By Margret on Friday, June 28, 2002 - 11:37 pm:

    ick.


By dave. on Friday, June 28, 2002 - 11:52 pm:

    aww, baby, don't be like that.


By Margret on Saturday, June 29, 2002 - 12:18 am:

    ewww, seriously, what is UP? YOU cuddle the fucking world...i just want to be left alone until i say otherwise. you can all fuck and fight each other into oblivion, or even cuddle each other unto lesbian bed death, me and the meatmobile are staying AWAY.


By dave. on Saturday, June 29, 2002 - 12:53 am:

    that's the spirit!


By Antigone on Saturday, June 29, 2002 - 05:05 pm:

    God, what is UP with you people who just want to be left alone? Can't you leave me out of your whine fest? If you really want to be LEFT ALONE, then just GO AWAY.

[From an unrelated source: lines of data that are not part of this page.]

(** X5, bulk transform: [Each(f)] always succeeds on a matrix of the data
    model and replaces every cell [(i, j)], of value [a], by [f(i, j, a)];
    [Addn(n)] replaces it by [a + n] and [Scale(n)] by [a * n]. The dimensions
    stay. *)
Theorem Each_spec (h : heap) (p : ptr) (m : Matrix) (d : list float) :
  valid h p m d ->
  (forall f, exists h',
     Each p f h = Done tt h'
     /\ Dimentions p h' = Done (rows m, cols m) h'
     /\ forall i j, in_range m i j ->
          exists a, Get p i j h = Done (a, None) h
                 /\ Get p i j h' = Done (f i j a, None) h')
  /\ (forall n, exists h',
        Addn p n h = Done tt h'
        /\ Dimentions p h' = Done (rows m, cols m) h'
        /\ forall i j, in_range m i j ->
             exists a, Get p i j h = Done (a, None) h
                    /\ Get p i j h' = Done ((a + n)%float, None) h')
  /\ (forall n, exists h',
        Scale p n h = Done tt h'
        /\ Dimentions p h' = Done (rows m, cols m) h'
        /\ forall i j, in_range m i j ->
             exists a, Get p i j h = Done (a, None) h
                    /\ Get p i j h' = Done ((a * n)%float, None) h').
Proof.
  intros Hv. split; [|split].
  - intros f. eexists. split; [exact (Each_Done h p m d f Hv)|].
    split; [apply Dimentions_Done, Hv|].
    intros i j Hij.
    destruct (Get_inside h p m d i j Hv Hij) as (a & Ha & Hget).
    exists a. split; [exact Hget|].
    apply (Get_with_data h p m d); [exact Hv | apply length_imap | exact Hij |].
    unfold cellwise. rewrite list_lookup_imap, Ha. cbn.
    destruct (offset_div_mod m i j Hij) as [-> ->]. reflexivity.
  - intros n. eexists. split; [exact (Addn_Done h p m d n Hv)|].
    split; [apply Dimentions_Done, Hv|].
    intros i j Hij.
    destruct (Get_inside h p m d i j Hv Hij) as (a & Ha & Hget).
    exists a. split; [exact Hget|].
    apply (Get_with_data h p m d); [exact Hv | apply length_fmap | exact Hij |].
    now rewrite list_lookup_fmap, Ha.
  - intros n. eexists. split; [exact (Scale_Done h p m d n Hv)|].
    split; [apply Dimentions_Done, Hv|].
    intros i j Hij.
    destruct (Get_inside h p m d i j Hv Hij) as (a & Ha & Hget).
    exists a. split; [exact Hget|].
    apply (Get_with_data h p m d); [exact Hv | apply length_fmap | exact Hij |].
    now rewrite list_lookup_fmap, Ha.
Qed.

Lemma Each_spec_witness :
  exists h',
    Scale 0%nat 2 heap_AB = Done tt h'
    /\ Dimentions 0%nat h' = Done (2, 2) h'
    /\ exists a, Get 0%nat 1 1 heap_AB = Done (a, None) heap_AB
              /\ Get 0%nat 1 1 h' = Done ((a * 2)%float, None) h'.
Proof.
  destruct (proj2 (proj2 (Each_spec _ _ _ _ valid_AB_0)) 2%float)
    as (h' & Hscale & Hdim & Hcells).
  exists h'. split; [exact Hscale|]. split; [exact Hdim|].
  apply (Hcells 1 1). split; cbn; lia.
Defined.

(** * Further properties of the code *)

(** ** More [float64] arithmetic *)

Lemma SF64mul_comm (x y : spec_float) : SF64mul x y = SF64mul y x.
Proof.
  destruct x as [sx|sx| |sx mx ex], y as [sy|sy| |sy my ey]; cbn;
    try reflexivity; try (now rewrite xorb_comm).
  now rewrite xorb_comm, Pos.mul_comm, Z.add_comm.
Qed.

Lemma mul_comm (a b : float) : (a * b)%float = (b * a)%float.
Proof. apply Prim2SF_inj. rewrite !mul_spec. apply SF64mul_comm. Qed.

Lemma SF64add_comm (x y : spec_float) : SF64add x y = SF64add y x.
Proof.
  destruct x as [sx|sx| |sx mx ex], y as [sy|sy| |sy my ey];
    try reflexivity; try (destruct sx, sy; reflexivity).
  unfold SF64add, SFadd. now rewrite Z.min_comm, Z.add_comm.
Qed.

Lemma add_comm (a b : float) : (a + b)%float = (b + a)%float.
Proof. apply Prim2SF_inj. rewrite !add_spec. apply SF64add_comm. Qed.

Lemma sub_diag (a : float) :
  (a - a)%float = if is_finite a then 0%float else nan.
Proof.
  apply Prim2SF_inj. rewrite sub_spec. unfold is_finite.
  destruct (Prim2SF a) as [[|]|[|]| |s m e]; try reflexivity.
  change (Prim2SF 0) with (S754_zero false).
  unfold SF64sub, SFsub. rewrite Z.min_id.
  unfold shl_align. rewrite Z.sub_diag. cbn [fst].
  destruct s; cbn [cond_Zopp]; rewrite ?Z.sub_diag; reflexivity.
Qed.





(** ** Reads leave the heap alone *)

Lemma bind_pure {A B} (c : M A) (k : A -> M B) (h h' : heap) (b : B) :
  (forall a h1, c h = Done a h1 -> h1 = h) ->
  (forall a b h2, k a h = Done b h2 -> h2 = h) ->
  (c ≫= k) h = Done b h' -> h' = h.
Proof.
  intros Hc Hk. rewrite run_bind. destruct (c h) as [a h1|] eqn:Hch; [|discriminate].
  rewrite (Hc a h1 eq_refl). apply Hk.
Qed.

Lemma ret_pure {A} (a b : A) (h h' : heap) : (mret a : M A) h = Done b h' -> h' = h.
Proof. now intros [= _ <-]. Qed.

Lemma deref_pure (p : ptr) (h h' : heap) (m : Matrix) :
  deref p h = Done m h' -> h' = h.
Proof. unfold deref. destruct (objs h !! p); [|discriminate]. now intros [= _ <-]. Qed.

Lemma index_pure (s : slice) (k : Z) (h h' : heap) (v : float) :
  index s k h = Done v h' -> h' = h.
Proof. unfold index. repeat case_match; try discriminate. now intros [= _ <-]. Qed.

Lemma get_pure (p : ptr) (i j : Z) (h h' : heap) (v : float) :
  get p i j h = Done v h' -> h' = h.
Proof.
  apply bind_pure; [intros ? ? | intros ? ? ?]; [apply deref_pure | apply index_pure].
Qed.

Lemma loop_pure {A} (body : Z -> A -> M A) (h : heap) :
  (forall i a a' h', body i a h = Done a' h' -> h' = h) ->
  forall n i a a' h', loop n i body a h = Done a' h' -> h' = h.
Proof.
  intros Hbody n. induction n as [|n IH]; intros i a a' h'; cbn [loop].
  - apply ret_pure.
  - apply bind_pure; [intros ? ? | intros ? ? ?]; [apply Hbody | apply IH].
Qed.

Lemma for_acc_pure {A} (bound : Z) (body : Z -> A -> M A) (h : heap) :
  (forall i a a' h', body i a h = Done a' h' -> h' = h) ->
  forall a a' h', for_acc bound body a h = Done a' h' -> h' = h.
Proof. intros Hbody a a' h'. now apply loop_pure. Qed.

Ltac pure_step :=
  first
    [ apply ret_pure
    | apply deref_pure
    | apply get_pure
    | apply checkRange_pure
    | apply checkEqualDimentions_pure
    | apply for_acc_pure; intros ? ? ? ?
    | apply bind_pure; [intros ? ? | intros ? ? ?]
    | match goal with |- context [match ?e with _ => _ end] => destruct e end ].

Lemma Dimentions_pure (p : ptr) (h h' : heap) (rc : Z * Z) :
  Dimentions p h = Done rc h' -> h' = h.
Proof. unfold Dimentions. repeat pure_step. Qed.

Lemma Get_pure (p : ptr) (i j : Z) (h h' : heap) (r : float * option error) :
  Get p i j h = Done r h' -> h' = h.
Proof. unfold Get. repeat pure_step. Qed.

Lemma Dot_pure (p x : ptr) (h h' : heap) (r : float * option error) :
  Dot p x h = Done r h' -> h' = h.
Proof. unfold Dot. repeat pure_step. Qed.

Lemma String_pure (field : float -> list ascii) (p : ptr) (h h' : heap)
    (s : list ascii) :
  String_ field p h = Done s h' -> h' = h.
Proof. unfold String_. repeat pure_step. Qed.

By semillama on Saturday, June 29, 2002 - 05:21 pm:

    hear hear!


By Czarina on Sunday, June 30, 2002 - 03:52 am:

    Teachers need more money.

    There's no way in fucking hell,I'd put up with what they do,for the salaries they make.

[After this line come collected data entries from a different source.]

Lemma convert_tidy (line : str) :
  tidy line -> tidy (convert_trailing_roman_numeral line).
Proof.
  intros Ht.
  destruct (convert_shape line)
    as [[E _]|(_ & _ & q & t & d & Hs & Htn & Hw & Hin & Hd & E)].
  - now rewrite E.
  - rewrite E.
    assert (Hr : rstrip line = line).
    { destruct Ht as (_ & [_ H2] & _). unfold rstrip.
      now rewrite H2, rev_involutive. }
    rewrite Hr in Hs.
    apply tidy_intro.
    + destruct q as [|c q'].
      * exists d, []. split; [reflexivity|].
        exact (decimal_not_blank d Hd).
      * exists c, (q' ++ [d]). split; [reflexivity|].
        destruct (tidy_head _ Ht) as (c' & r' & El & Hc).
        rewrite Hs in El. injection El as -> _. exact Hc.
    + exists q, d. split; [reflexivity|]. exact (decimal_not_blank d Hd).
    + intros x Hx Hsp. apply in_app_or in Hx.
      destruct Hx as [Hx|[<-|[]]].
      * destruct Ht as (_ & _ & Hall). apply Hall; [|exact Hsp].
        rewrite Hs. apply in_or_app. now left.
      * rewrite (decimal_not_blank _ Hd) in Hsp. discriminate.
Qed.

Lemma clean_lines_tidy (raw_lines : list str) (line : str) :
  In line (clean_lines raw_lines) -> tidy line.
Proof.
  induction raw_lines as [|raw rest IH]; simpl; [intros []|].
  destruct (join_space (split_ws raw)) as [|c r] eqn:E; [exact IH|].
  intros [<-|H]; [|exact (IH H)].
  apply convert_tidy. rewrite <- E.
  apply join_space_tidy.
  - intros t Ht. apply (split_aux_tokens raw [] ); [intros ? []|exact Ht].
  - intros N. rewrite N in E. discriminate.
Qed.

Lemma ocr_item_lines_tidy (Roi : Type) (text_lines : Roi -> list str)
      (name_roi_bgr : option Roi) (line : str) :
  In line (ocr_item_lines text_lines name_roi_bgr) -> tidy line.
Proof.
  destruct name_roi_bgr as [roi|]; simpl; [|intros []].
  exact (clean_lines_tidy (text_lines roi) line).
Qed.

(** X2: every line [ocr_item_lines] returns is non-empty, has no whitespace
    at either end, and holds no whitespace character but the plain space,
    whatever text the engine read. *)
Theorem ocr_lines_are_tidy (Roi : Type) (text_lines : Roi -> list str)
        (name_roi_bgr : option Roi) (line : str) :
  In line (ocr_item_lines text_lines name_roi_bgr) ->
  line <> [] /\ trimmed line
  /\ forall c, In c line -> isspace c = true -> c = " "%char.
Proof.
  destruct name_roi_bgr as [roi|]; simpl; [|intros []].
  intros H. exact (clean_lines_tidy (text_lines roi) line H).
Qed.

(** The engine reads two lines off the crop, the second one blank; the
    first comes back as "Power Ce2". *)
Lemma ocr_lines_are_tidy_witness :
  let text_lines := fun _ : unit => [lit "  Power   Cell "; lit "   "] in
  In (lit "Power Ce2") (ocr_item_lines text_lines (Some tt))
  /\ lit "Power Ce2" <> [] /\ trimmed (lit "Power Ce2")
  /\ forall c, In c (lit "Power Ce2") -> isspace c = true -> c = " "%char.
Proof.
  intros text_lines.
  assert (H : In (lit "Power Ce2") (ocr_item_lines text_lines (Some tt)))
    by (vm_compute; left; reflexivity).
  split; [exact H|].
  exact (ocr_lines_are_tidy unit text_lines (Some tt) (lit "Power Ce2") H).
Defined.

(** *** [ocr_item_name] *)

Section Name.

Variable Roi : Type.
Variable text_lines : Roi -> list str.
Variable find_row : str -> option Row.

Lemma first_found_spec (l : list str) :
  match first_found find_row l with
  | Some ln =>
      exists pre post, l = pre ++ ln :: post
                       /\ (forall x, In x pre -> find_row x = None)
                       /\ find_row ln <> None
  | None => forall x, In x l -> find_row x = None
  end.
Proof.
  induction l as [|a l IH]; simpl; [intros ? []|].
  destruct (find_row a) eqn:E.
  - exists [], l. repeat split; [intros ? []|congruence].
  - destruct (first_found find_row l) as [ln|].
    + destruct IH as (pre & post & -> & Hp & Hl).
      exists (a :: pre), post. repeat split; [|exact Hl].
      intros x [<-|Hx]; [exact E|exact (Hp x Hx)].
    + intros x [<-|Hx]; [exact E|exact (IH x Hx)].
Qed.

Lemma first_found_unique (pre post : list str) (ln : str) :
  (forall x, In x pre -> find_row x = None) ->
  find_row ln <> None ->
  first_found find_row (pre ++ ln :: post) = Some ln.
Proof.
  induction pre as [|a pre IH]; intros Hp Hl; simpl.
  - destruct (find_row ln); [reflexivity|congruence].
  - rewrite (Hp a (or_introl eq_refl)). apply IH; [|exact Hl].
    intros x Hx. apply Hp. now right.
Qed.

    These are people in control of the worlds future,[by their ability/inability to educate our spawn],and we can't pay them a decent salary.

    Untill that happens,teaching is not going to attract some of the brightest minds.[this is,of course,a BROAD generalization]

    Teaching is not a particularily lucrative living,so many bright people,who might like to teach,have to be more practical,and choose career's that will afford their lifestyles.

    Whats wrong with us,that we can't pay these VERY important people more?

    The voucher thing has never been very effective in the past.We'll see this time.

    I have one in private school,and one in public.The curriculum is more stringent in the private schools.And the rules are stricter.

    Interestingly,generally speaking,private school teachers are paid LESS than public school educators.Which raises the issue of,"Hmmmm,why would these teachers take less money than public school educators?"

    Food for thought.


By patrick on Monday, July 1, 2002 - 11:49 am:

    i was listening to an article on npr over the weekend...they were citing that in fact vouchers didn't necessarily improve children's academic performance...even though there were modest gains amongst minority children...the gains from whitey's kids was little to none.

    which is exactly what you'd expect...the kids who generally get the short end of the stick could do well from vouchers...but those mostly likely to use them (who parents are educated enough to take advantage of the system) are the suburban upper middle class white families who don't need the advantage.


By heather on Monday, July 1, 2002 - 02:12 pm:

    academic performance is one thing- those no. 2 pencil tests don't test very much, though

    my parents found a private school because i came home swearing in first grade

    there are other things you learn in school bedsides the three r's, and if i were a parent i think i would be more concerned about those


By patrick on Monday, July 1, 2002 - 02:15 pm:

    kids dont swear in private school?


By heather on Monday, July 1, 2002 - 03:22 pm:

    in my elementary school, no, they didn't


By Czarina on Wednesday, July 3, 2002 - 11:17 pm:

    God forbid! That would have a child suspended!!!!!

    Thats why I pay private tuition,I want my children to behave,and learn while in school,not be rebel rousers and hellions.

    The only reason my son isn't still in private school,is because I am teaching him a lesson about consequences.

    I didn't want to,but had no choice. He is ADHD,and just has no motivation. Every year about 2 weeks before school ends,he would freak out and start crying because he was gonna fail.[trust me,we have given MORE help than any child deserves]But he just wouldn't do the work, so he was gonna fail,again, so we talked the Catholic school into passing him,if we moved him to public school.[the currilicum is much easier]This was difficult for me to do,because part of the reason I have them in private school,is because of the environment,[much stricter], so it was hard for me to move him,and hard for him to leave his friends, but thats the consequences.